# Mini 25-key travel MIDI keyboard recommendation?



## A3D2 (Apr 4, 2019)

Hi everyone,

I'm looking for a portable 25-key midi keyboard to take with me when travelling: preferably as small and compact as possible, but what I really need (except for keys) are a modwheel and a pitchbend.

So far, my current selections (from searching online) seemed to be the Korg Microkey 25 and the Alesis Q25, but if you guys have better or other suggestions, I'd love to hear them 

Thank you for the advice, as always


----------



## elpedro (Apr 4, 2019)

CME Xkey I have tried most micro keyboards and they all died on me the xkey is built like a tank.


----------



## A3D2 (Apr 5, 2019)

elpedro said:


> CME Xkey I have tried most micro keyboards and they all died on me the xkey is built like a tank.


I just checked the cme xkey, but it only has some sort of modwheel or pitchbend buttons if I read it correctly? Seems a bit hard to me to program the modwheel or pitchbend data that way...


----------



## Zx81 (Apr 5, 2019)

A3D2 said:


> I just checked the cme xkey, but it only has some sort of modwheel or pitchbend buttons if I read it correctly? Seems a bit hard to me to program the modwheel or pitchbend data that way...
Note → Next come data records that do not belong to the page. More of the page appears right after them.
Inductive method : Type := GET | HEAD | POST | PUT | DELETE | PATCH | OPTIONS.

(** A request: its method and the segments of its path below the mount
    point of the router, that is the pieces between the slashes after the
    first one, as they stand in the URL; the path [/] has none, and a path
    that ends with a slash has an empty last piece.  The body, if any, is
    one that [express.json] reads. *)
Record request : Type := { httpMethod : method; path : list string }.

Inductive segment : Type :=
| Lit (s : string)
| Param (name : string).

(** The handlers a route hands the request to. *)
Inductive handler : Type :=
| uploadPDF | listBatches | getBatchInfo | deleteBatch | getStorageStats
| servePDF | startProcessing | getProcessingStatus | validateSplits
| updateSplits | extractInvoiceData | getExtractedData
| extractSingleInvoice | checkServiceHealth
| extractFromLayoutOfBody | extractFromLayoutOfPdf.

Record response : Type := {
  status : nat;
  success : bool;
  error : string;
  message : string
}.

(** When SPLIT_ONLY is enabled, extraction APIs are archived and should not
    be used. *)
Definition sendArchivedApi (feature : string) : response := {|
  status := 410;
  success := false;
  error := "archived_feature";
  message := "The requested " ++ feature ++
    " feature has been archived and is not available in the SPLIT_ONLY delivery. Contact the project owner to access the archived extraction package."
|}.

Inductive outcome : Type :=
| Send (r : response)
| Call (h : handler).

(** [process.env.SPLIT_ONLY === '1' || process.env.SPLIT_ONLY === 'true'] *)
Definition splitOnly (SPLIT_ONLY : option string) : bool :=
  match SPLIT_ONLY with
  | Some v => String.eqb v "1" || String.eqb v "true"
  | None => false
  end.

Definition guarded (feature : string) (h : handler) (SPLIT_ONLY : option string)
  : outcome :=
  if splitOnly SPLIT_ONLY then Send (sendArchivedApi feature) else Call h.

Definition always (o : outcome) (SPLIT_ONLY : option string) : outcome := o.

Record route : Type := {
  routeMethod : method;
  pattern : list segment;
  action : option string -> outcome
}.

Definition batch (rest : list segment) : list segment :=
  Lit "batches" :: Param "batchId" :: rest.

(** The routes in the order of their registration, up to the handler of
    everything else. *)
Definition routes : list route :=
  [ {| routeMethod := POST; pattern := [Lit "upload"]; action := always (Call uploadPDF) |};
    {| routeMethod := GET; pattern := [Lit "batches"]; action := always (Call listBatches) |};
    {| routeMethod := GET; pattern := batch []; action := always (Call getBatchInfo) |};
    {| routeMethod := DELETE; pattern := batch []; action := always (Call deleteBatch) |};
    {| routeMethod := GET; pattern := [Lit "storage"; Lit "stats"];
       action := always (Call getStorageStats) |};
    {| routeMethod := GET; pattern := [Lit "files"; Param "batchId"; Lit "pdf"];
       action := always (Call servePDF) |};
    {| routeMethod := POST; pattern := batch [Lit "process"];
       action := always (Call startProcessing) |};
    {| routeMethod := GET; pattern := batch [Lit "status"];
       action := always (Call getProcessingStatus) |};
    {| routeMethod := POST; pattern := batch [Lit "validate-splits"];
       action := always (Call validateSplits) |};
    {| routeMethod := PUT; pattern := batch [Lit "splits"];
       action := always (Call updateSplits) |};
    {| routeMethod := POST; pattern := batch [Lit "extract-data"];
       action := guarded "data extraction" extractInvoiceData |};
    {| routeMethod := GET; pattern := batch [Lit "extracted-data"];
       action := guarded "extracted data retrieval" getExtractedData |};
    {| routeMethod := POST; pattern := batch [Lit "extract-invoice"; Param "invoiceIndex"];
       action := always (Call extractSingleInvoice) |};
    {| routeMethod := GET; pattern := [Lit "health"];
       action := always (Call checkServiceHealth) |};
    {| routeMethod := POST; pattern := [Lit "extract"];
       action := always (Call extractFromLayoutOfBody) |};
    {| routeMethod := POST; pattern := [Lit "extract-pdf"];
       action := always (Call extractFromLayoutOfPdf) |};
    {| routeMethod := POST; pattern := batch [Lit "validate-data"];
       action := always (Send (sendArchivedApi "data validation")) |};
    {| routeMethod := GET; pattern := batch [Lit "validation-summary"];
       action := always (Send (sendArchivedApi "validation summary")) |};
    {| routeMethod := GET; pattern := batch [Lit "export"];
       action := always (Send (sendArchivedApi "data export")) |} ].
I have a CME XKeys 25 and sometimes use TouchOSC on my phone to make up for the lack of modwheel and pitch bend wheels.

Not saying there aren't better options for travel keyboards but it works for me...


----------



## A3D2 (Apr 5, 2019)

@Zx81 thanks for the advice. I still think I would like a keyboard with physical (mod and pitch) wheels though... I'm not sure if the joystick on the Korg Microkey would be precise enough compared to a real modwheel and pitchwheel... That's my major doubt: but perhaps there are other mini keyboards which are even better and smaller than the ones I suggested?


----------



## Zx81 (Apr 5, 2019)

A3D2 said:


> @Zx81 thanks for the advice. I still think I would like a keyboard with physical (mod and pitch) wheels though... I'm not sure if the joystick on the Korg Microkey would be precise enough compared to a real modwheel and pitchwheel... That's my major doubt: but perhaps there are other mini keyboards which are even better and smaller than the ones I suggested?
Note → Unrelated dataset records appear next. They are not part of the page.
Lemma remove_first_sublist self (l : list nat) : NoDup l -> NoDup (remove_first self l).
Proof.
  induction l as [|d l IH]; intros Hnd; simpl; [done|].
  apply NoDup_cons in Hnd as [Hd Hnd]. case_bool_decide; [done|].
  apply NoDup_cons. split; [|by apply IH].
  intros Hin. apply Hd. clear -Hin. induction l as [|d' l IH]; simpl in *; [done|].
  case_bool_decide; [by right|].
  apply elem_of_cons in Hin as [->|Hin]; [by left | right; by apply IH].
Qed.

Lemma start_instances w self :
  _instances (fst (start self w))
  = if bool_decide (self ∈ _instances w) then _instances w
    else _instances w ++ [self].
Proof.
  unfold start. run.
  destruct (negb (slot_truthy _)); simpl; by case_bool_decide.
Qed.

Lemma stop_instances w self :
  _instances (fst (stop o self w)) = _instances w
  \/ _instances (fst (stop o self w)) = remove_first self (_instances w).
Proof.
  destruct (stop o self w) as [w1 out] eqn:Hstop. simpl. revert Hstop.
  unfold stop. unfold bind at 1, read at 1.
  destruct (negb (slot_truthy _)); simpl; [intros [= <- _]; by left|].
  unfold bind at 1. pose proof (is_subprocess_alive_pure o w) as Hpure.
  destruct (is_subprocess_alive o w) as [w' [v|e| |]]; simpl in Hpure; subst w';
    simpl; try (intros [= <- _]; by left).
  run. destruct (truthy v); simpl;
    match goal with |- context [is_Thread ?t] => destruct (is_Thread t) end;
    simpl; intros [= <- _]; simpl; auto.
Qed.

Lemma start_all_instances w e wfs :
  NoDup (_instances w) ->
  _instances (fst (start_all o e wfs w)) = _instances w.
Proof.
  intros Hnd. destruct e.
  - destruct (_main_process w) as [pid|] eqn:Hmain.
    + by rewrite (start_all_noop o w pid wfs Hmain).
    + destruct (start_all o true wfs w) as [w1 out] eqn:Hrun. simpl.
      revert Hrun. unfold start_all. unfold bind at 1, read at 1. simpl.
      rewrite Hmain, bool_decide_eq_false_2 by (by intros [? ?]). simpl.
      unfold bind at 1, modify at 1. unfold bind at 1, modify at 1.
      unfold bind at 1. rewrite set_subprocess_mode_each. run.
      destruct wfs; simpl; [destruct (worker_comes_up o); simpl|];
        by intros [= <- _].
  - destruct (start_threads (_instances w) w Hnd) as (w' & Hrun & Hreg & _).
    change (start_all o false wfs w) with (for_each (_instances w) _start w).
    rewrite Hrun. apply Hreg.
Qed.

Lemma serve_NoDup r w :
  NoDup (_instances w) -> NoDup (_instances (fst (serve o r w))).
Proof.
  intros Hnd. destruct r as [wait_period|self|[] wfs|self]; simpl.
  - done.
  - rewrite start_instances. case_bool_decide as Hin; [done|].
    apply NoDup_app. split; [done|]. split; [|apply NoDup_singleton].
    by intros x Hx ->%list_elem_of_singleton.
  - by rewrite start_all_instances.
  - by rewrite start_all_instances.
  - destruct (stop_instances w self) as [-> | ->];
      [done | by apply remove_first_sublist].
Qed.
I don't own one so can't comment on build quality but have you looked at the Arturia keystep? The Arturia hardware that I have owned has always been quite robust.

I've got an Akai MPK mini that served its purpose but TBH it feels very 'plastic' and the keyboard response is not great...


----------



## elpedro (Apr 5, 2019)

A3D2 said:


> @Zx81 thanks for the advice. I still think I would like a keyboard with physical (mod and pitch) wheels though... I'm not sure if the joystick on the Korg Microkey would be precise enough compared to a real modwheel and pitchwheel... That's my major doubt: but perhaps there are other mini keyboards which are even better and smaller than the ones I suggested?


I have a micro key in a box in the cupboard, I’m afraid it’ll break if I use it


----------



## Shredoverdrive (Apr 5, 2019)

Hi. The Korg Microkey 25 doesn't come with a modwheel but some kind of joystick.


----------



## A3D2 (Apr 5, 2019)

Shredoverdrive said:


> Hi. The Korg Microkey 25 doesn't come with a modwheel but some kind of joystick.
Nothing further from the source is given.